Elinizdeki en değerli şeyi, gücünüzün sınırsızlığını unutuyorsunuz. Zaten insanoğlunun en temel sorunu, gücünü hesaba katmaması daha da doğrusu gücünün farkında olmaması.
İnsan denilen varlığın kendi potansiyelinin çok ufak bir bölümüyle yaşantısını geçirdiğinin ve kendi "Yetişmezlik Zindanını" kendisinin oluşturduğunu görmüyor musunuz?
Büyük düşünürlerin, sanatçıların, yazarların, bilim adamlarının da sizinle aynı zaman dilimlerini paylaştıklarını ve bu beğenmediğiniz dilimler içinde dünyayı değiştirecek şeyleri yarattıklarını bilin. Onlar farklı bir boyutta yaşamıyorlar. Bizim gibi yiyor, içiyor, sorunları var, çocukları, aileleri var. En önemlisi de yaşam denen gemiyi yürütebilmek için maddesel varlığa ihtiyaçları var.
Onların da kredi borçları, trafik sorunları, başağrıları, hastalıkları var. Onların en önemli farkları kendi güçlerine olan inançları ve azimleri. Gerisi hava cıva.
Oturun bakın günlük programlarınıza. Yapmanız gerekenler ve yaptıklarınızın muhasebesini güzelce karşılaştırın. Bunların hangilerini sizin kendinize ayıracağınız zamanın  ve yaratımlarınızın önüne geçirmişsiniz ? Size ve hayatınıza katkısı olmayacak nelerle dakikalarınızı değil, saatlerinizi boşa harcamışsınız?

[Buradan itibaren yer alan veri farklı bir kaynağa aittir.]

(* ===== verification/GoTypes.v ===== *)
(** * The part of Go that the hydration package relies on

    [Registry.go] is generic over a type parameter [T] and uses four
    features of the language on it: the zero value [var t T] (in
    [Hydrate]), the implicit conversion of a [T] to [any] (in the factory
    closure and in the argument of [reflect.TypeOf]), [reflect.TypeOf]
    followed by [fmt.Sprintf("%v", ...)] (in [DerivedTypeKey]) and the
    type assertion [x.(T)] (in [ResolveFromWithKey]).  This file models
    Go types as data ([gotype]), Go values ([value]), and those four
    features as functions over them, following the Go specification and
    the documented behaviour of [reflect.Type.String].

    Floating-point and complex values are kept as their IEEE 754 bit
    patterns (the zero value is the all-zero pattern, [+0.0]); channels
    and functions have only their nil values here, which is all
    [var t T] can produce.

    A defined type is compared by all its fields; Go identifies it by
    its package path and name alone, so the development never uses two
    [TNamed] values with the same path and name.

    Not modelled: generic instantiations (their [reflect] names), embedded
    struct fields, struct tags and [unsafe.Pointer]; method signatures are
    kept as strings. *)

From S2P Require Import Prelude.
From stdpp Require Import pretty sorting.

Scheme All for prod.
Scheme All for list.
Scheme All for option.

(** ** Types *)

(** The predeclared integer, boolean and string types. *)
Inductive basic :=
| KBool | KInt | KInt8 | KInt16 | KInt32 | KInt64
| KUint | KUint8 | KUint16 | KUint32 | KUint64 | KUintptr
| KFloat32 | KFloat64 | KComplex64 | KComplex128 | KString.

#[export] Instance basic_eq_dec : EqDecision basic.
Proof. solve_decision. Defined.

Definition basic_name (k : basic) : string :=
  match k with
  | KBool => "bool" | KInt => "int" | KInt8 => "int8" | KInt16 => "int16"
  | KInt32 => "int32" | KInt64 => "int64" | KUint => "uint" | KUint8 => "uint8"
  | KUint16 => "uint16" | KUint32 => "uint32" | KUint64 => "uint64"
  | KUintptr => "uintptr" | KFloat32 => "float32" | KFloat64 => "float64"
  | KComplex64 => "complex64" | KComplex128 => "complex128" | KString => "string"
  end.

(** The direction of a channel type: [chan], [chan<-] or [<-chan]. *)
Inductive chan_dir := BothDir | SendDir | RecvDir.

#[export] Instance chan_dir_eq_dec : EqDecision chan_dir.
Proof. solve_decision. Defined.

(** A method is its name and its signature, e.g. [("Read", "([]uint8) (int, error)")]. *)
Definition method : Type := string * string.

(** A Go type.  A defined (named) type [TNamed] records the import path
    and the package name of its package, its name, its underlying type,
    the methods declared with a value receiver and those declared with a
    pointer receiver.  Predeclared named types outside any package (such
    as [error]) have an empty package name. *)
Inductive gotype : Type :=
| TBasic (k : basic)
| TPointer (elem : gotype)
| TSlice (elem : gotype)
| TArray (len : N) (elem : gotype)
| TMap (key elem : gotype)
| TChan (dir : chan_dir) (elem : gotype)
| TFunc (params results : list gotype) (variadic : bool)
| TStruct (fields : list (string * gotype))
| TInterface (methods : list method)
| TNamed (pkgpath pkgname name : string) (underlying : gotype)
         (vmethods pmethods : list method).

Lemma gotype_fields_eq_dec (fs : list (string * gotype)) :
  list_all _ (prod_all string (fun _ => unit) gotype
                (fun t => forall t', Decision (t = t'))) fs ->
  forall fs', Decision (fs = fs').
Proof.
  induction 1 as [|[n t] Ht fs _ IH]; intros [|[n' t'] fs'];
    try (right; discriminate); try (left; reflexivity).
  inversion Ht as [? _ ? Hd]; subst.
  destruct (decide (n = n')) as [<-|Hn]; [|right; congruence].
  destruct (Hd t') as [<-|Ht']; [|right; congruence].
  destruct (IH fs') as [<-|Hf]; [left; reflexivity | right; congruence].
Defined.

Lemma gotype_list_eq_dec (ts : list gotype) :
  list_all _ (fun t => forall t', Decision (t = t')) ts -> forall ts', Decision (ts = ts').
Proof.
  induction 1 as [|t Ht ts _ IH]; intros [|t' ts'];
    try (right; discriminate); try (left; reflexivity).
  destruct (Ht t') as [<-|]; [|right; congruence].
  destruct (IH ts') as [<-|]; [left; reflexivity | right; congruence].
Defined.

#[export] Instance gotype_eq_dec : EqDecision gotype.
Proof.
  intros x.
  induction x as [k|e IH|e IH|n e IH|k IHk v IHv|d e IH|ps IHps rs IHrs va|fs IHfs|ms
                  |p pk nm u IH vm pm]
    using gotype_rect; intros [];
    try (right; discriminate); try (left; reflexivity).
  - destruct (decide (k = k0)) as [<-|]; [left; done | right; congruence].
  - destruct (IH elem) as [<-|]; [left; done | right; congruence].
  - destruct (IH elem) as [<-|]; [left; done | right; congruence].
  - destruct (decide (n = len)) as [<-|]; [|right; congruence].
    destruct (IH elem) as [<-|]; [left; done | right; congruence].
  - destruct (IHk key) as [<-|]; [|right; congruence].
    destruct (IHv elem) as [<-|]; [left; done | right; congruence].
  - destruct (decide (d = dir)) as [<-|]; [|right; congruence].
    destruct (IH elem) as [<-|]; [left; done | right; congruence].
  - destruct (gotype_list_eq_dec ps IHps params) as [<-|]; [|right; congruence].
    destruct (gotype_list_eq_dec rs IHrs results) as [<-|]; [|right; congruence].
    destruct (decide (va = variadic)) as [<-|]; [left; done | right; congruence].
  - destruct (gotype_fields_eq_dec fs IHfs fields) as [<-|]; [left; done | right; congruence].
  - destruct (decide (ms = methods)) as [<-|]; [left; done | right; congruence].
  - destruct (decide (p = pkgpath)), (decide (pk = pkgname)), (decide (nm = name)),
      (IH underlying), (decide (vm = vmethods)), (decide (pm = pmethods));
      subst; try (right; congruence). left; done.
Defined.

(** The underlying type: a defined type stands for its underlying type. *)
Fixpoint underlying (t : gotype) : gotype :=
  match t with
  | TNamed _ _ _ u _ _ => underlying u
  | _ => t
  end.

Definition is_interface (t : gotype) : bool :=
  match underlying t with TInterface _ => true | _ => false end.

(** ** [reflect.Type.String]

    The string [reflect] prints for a type: a defined type is qualified
    by its package {i name} (not its import path), composite types are
    spelled as in Go source. *)
Definition method_string (m : method) : string := m.1 +:+ m.2.

(** Go spells the methods of an interface type in the order of their
    names (byte-wise). *)
Definition method_le (m1 m2 : method) : Prop := String.le m1.1 m2.1.

#[export] Instance method_le_dec : RelDecision method_le.
Proof. intros m1 m2. unfold method_le. apply _. Defined.

Fixpoint type_string (t : gotype) : string :=
  match t with
  | TBasic k => basic_name k
  | TPointer e => "*" +:+ type_string e
  | TSlice e => "[]" +:+ type_string e
  | TArray n e => "[" +:+ pretty n +:+ "]" +:+ type_string e
  | TMap k e => "map[" +:+ type_string k +:+ "]" +:+ type_string e
  | TChan BothDir (TChan RecvDir e) => "chan (<-chan " +:+ type_string e +:+ ")"
  | TChan d e =>
      match d with BothDir => "chan " | SendDir => "chan<- " | RecvDir => "<-chan " end
      +:+ type_string e
  | TFunc ps rs va =>
      let fix params (ps : list gotype) : string :=
        match ps with
        | [] => ""
        | [TSlice e] => (if va then "..." +:+ type_string e else "[]" +:+ type_string e)
        | [t] => type_string t
        | t :: r => type_string t +:+ ", " +:+ params r
        end in
      let fix results (rs : list gotype) : string :=
        match rs with
        | [] => ""
        | [t] => type_string t
        | t :: r => type_string t +:+ ", " +:+ results r
        end in
      "func(" +:+ params ps +:+ ")" +:+
      match rs with
      | [] => ""
      | [_] => " " +:+ results rs
      | _ => " (" +:+ results rs +:+ ")"
      end
  | TStruct [] => "struct {}"
  | TStruct fs =>
      "struct { " +:+
      (fix go (fs : list (string * gotype)) : string :=
         match fs with
         | [] => ""
         | [(n, ft)] => n +:+ " " +:+ type_string ft
         | (n, ft) :: r => n +:+ " " +:+ type_string ft +:+ "; " +:+ go r
         end) fs +:+ " }"
  | TInterface [] => "interface {}"
  | TInterface ms =>
      "interface { " +:+ String.concat "; " (map method_string (merge_sort method_le ms)) +:+ " }"
  | TNamed _ pkg name _ _ _ => if decide (pkg = "") then name else pkg +:+ "." +:+ name
  end.

(** ** Values *)

(** The values the package creates: integers, floating-point and complex
    numbers (as the bit patterns of their parts), booleans, strings, the
    nil of pointer, slice, map, channel and function types, arrays,
    structs, and interface values, which are nil or hold a dynamic type
    and value. *)
Inductive value :=
| VBool (b : bool)
| VInt (z : Z)
| VFloat (bits : Z)
| VComplex (re im : Z)
| VString (s : string)
| VNil
| VArray (elems : list value)
| VStruct (fields : list value)
| VIface (dyn : option (gotype * value)).

(** A value of type [any]: [None] is the nil interface. *)
Definition any_value : Type := option (gotype * value).

(** [var t T]: the zero value of [T]. *)
Fixpoint zero_value (t : gotype) : value :=
  match t with
  | TBasic KBool => VBool false
  | TBasic KString => VString ""
  | TBasic (KFloat32 | KFloat64) => VFloat 0
  | TBasic (KComplex64 | KComplex128) => VComplex 0 0
  | TBasic _ => VInt 0
  | TPointer _ | TSlice _ | TMap _ _ | TChan _ _ | TFunc _ _ _ => VNil
  | TArray n e => VArray (replicate (N.to_nat n) (zero_value e))
  | TStruct fs => VStruct (map (fun '(_, ft) => zero_value ft) fs)
  | TInterface _ => VIface None
  | TNamed _ _ _ u _ _ => zero_value u
  end.

(** The implicit conversion of a value of type [t] to [any]: a
    non-interface value is boxed with its type; an interface value passes
    its dynamic content through (a nil interface stays nil). *)
Definition to_any (t : gotype) (v : value) : any_value :=
  if is_interface t then
    match v with VIface d => d | _ => None end
  else Some (t, v).

(** [reflect.TypeOf(i)]: the dynamic type, nil for a nil interface. *)
Definition TypeOf (i : any_value) : option gotype := fst <$> i.

(** [fmt.Sprintf("%v", t)] for [t] a [reflect.Type]: [fmt] calls
    [t.String()], and prints ["<nil>"] for a nil interface. *)
Definition Sprintf_v_type (t : option gotype) : string :=
  match t with
  | Some t => type_string t
  | None => "<nil>"
  end.

(** ** Method sets and the type assertion [x.(T)] *)

(** The method set of a dynamic type: the value-receiver methods of a
    defined type, and both kinds for a pointer to a defined type. *)
Definition method_set (t : gotype) : list method :=
  match t with
  | TNamed _ _ _ u vm _ =>
      match underlying u with TInterface ms => ms | _ => vm end
  | TPointer (TNamed _ _ _ _ vm pm) => vm ++ pm
  | _ => []
  end.

Definition iface_methods (t : gotype) : list method :=
  match underlying t with TInterface ms => ms | _ => [] end.

Definition implements (dt t : gotype) : bool :=
  forallb (fun m => bool_decide (m ∈ method_set dt)) (iface_methods t).

(** [x.(T)] on [x : any]: for a non-interface [T] the dynamic type must be
    [T]; for an interface [T] the dynamic type must implement it, and the
    result is an interface value.  A nil [x] fails in both cases.  [None]
    is the failure, on which Go panics with a [*runtime.TypeAssertionError]. *)
Definition type_assert (x : any_value) (t : gotype) : option value :=
  match x with
  | None => None
  | Some (dt, v) =>
      if is_interface t then
        if implements dt t then Some (VIface (Some (dt, v))) else None
      else if decide (dt = t) then Some v else None
  end.

(** The run-time errors the package can raise: a nil pointer dereference
    (also the error of calling a nil [func] value), an assignment into a
    nil map, and a failed type assertion, with the dynamic type found
    ([None] for a nil interface) and the type asserted. *)
Inductive runtime_error :=
| ErrNilDeref
| ErrNilMapWrite
| ErrTypeAssert (concrete : option gotype) (asserted : gotype).

(** ** Lemmas *)

Lemma is_interface_named p pk n u vm pm :
  is_interface (TNamed p pk n u vm pm) = is_interface u.
Proof. reflexivity. Qed.

(** The zero value of an interface type is the nil interface. *)
Lemma zero_value_interface t : is_interface t = true -> zero_value t = VIface None.
Proof.
  induction t using gotype_ind; unfold is_interface; simpl; try discriminate; auto.
Qed.

Lemma to_any_zero t :
  to_any t (zero_value t) = if is_interface t then None else Some (t, zero_value t).
Proof.
  unfold to_any. destruct (is_interface t) eqn:Hi; [|done].
  by rewrite zero_value_interface.
Qed.

Lemma TypeOf_zero t :
  TypeOf (to_any t (zero_value t)) = if is_interface t then None else Some t.
Proof. rewrite to_any_zero. by destruct (is_interface t). Qed.

Lemma type_assert_nil t : type_assert None t = None.
Proof. reflexivity. Qed.

Lemma type_assert_same t v : is_interface t = false -> type_assert (Some (t, v)) t = Some v.
Proof. intros Hi. simpl. rewrite Hi. by rewrite decide_True. Qed.

Lemma type_assert_concrete_ne dt t v :
  is_interface t = false -> dt <> t -> type_assert (Some (dt, v)) t = None.
Proof. intros Hi Hne. simpl. rewrite Hi. by rewrite decide_False. Qed.

Lemma type_assert_iface dt t v :
  is_interface t = true ->
  type_assert (Some (dt, v)) t =
    if implements dt t then Some (VIface (Some (dt, v))) else None.
Proof. intros Hi. simpl. by rewrite Hi. Qed.

#[export] Hint Rewrite to_any_zero TypeOf_zero type_assert_nil : go_rw.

Bir hesap yapın şaşıracaksınız. O kadar gereksizliklerle, boş boş ekran karşısında o ne yapmış, bu ne etmişlerle zaman geçiriyoruz ki. Saçma sapan senaryolarıyla bize güçsüzlüğümüzü tekrar tekrar hatırlatan dizi kokteyllerinde boğulmuşuz, evlenme programları, yemek programlarıyla en çok zaman harcamamız gereken kişi olan kendimizden uzaklaşmışız ve en önemlisi hepimizdeki yaratıcı potansiyelin kıyısından bile geçmemişiz.
İsraf ediyoruz zamanı. Bir ana bin şey sığdırabilecekken kolayı seçip o çok değerli anları birini diğerine eklediğimiz sızlanma ve  sürünmelerle geçiriyoruz.
Hepimizin bir koltuğunda, bir değil bir çok karpuz taşıyabileceğimize inanmamız lazım.

Başarılı insan zamanını iyi yönetebilendir.
Mutlu insan önceliklerini ayarlayabilendir.
Özel insan içindeki zenginliği bir yaratıma dönüştürendir.

Mızmızlanmayı bırakın.
Herşeye yetecek zamanınız ve gücünüz var. Silkeleyin eteklerinizdeki taşları. Eminim hepinizin bizlere verebileceği ne güzellikler var, kendinize sakladığınız.
Herkes bir taş koysa gökdelenler dikilir.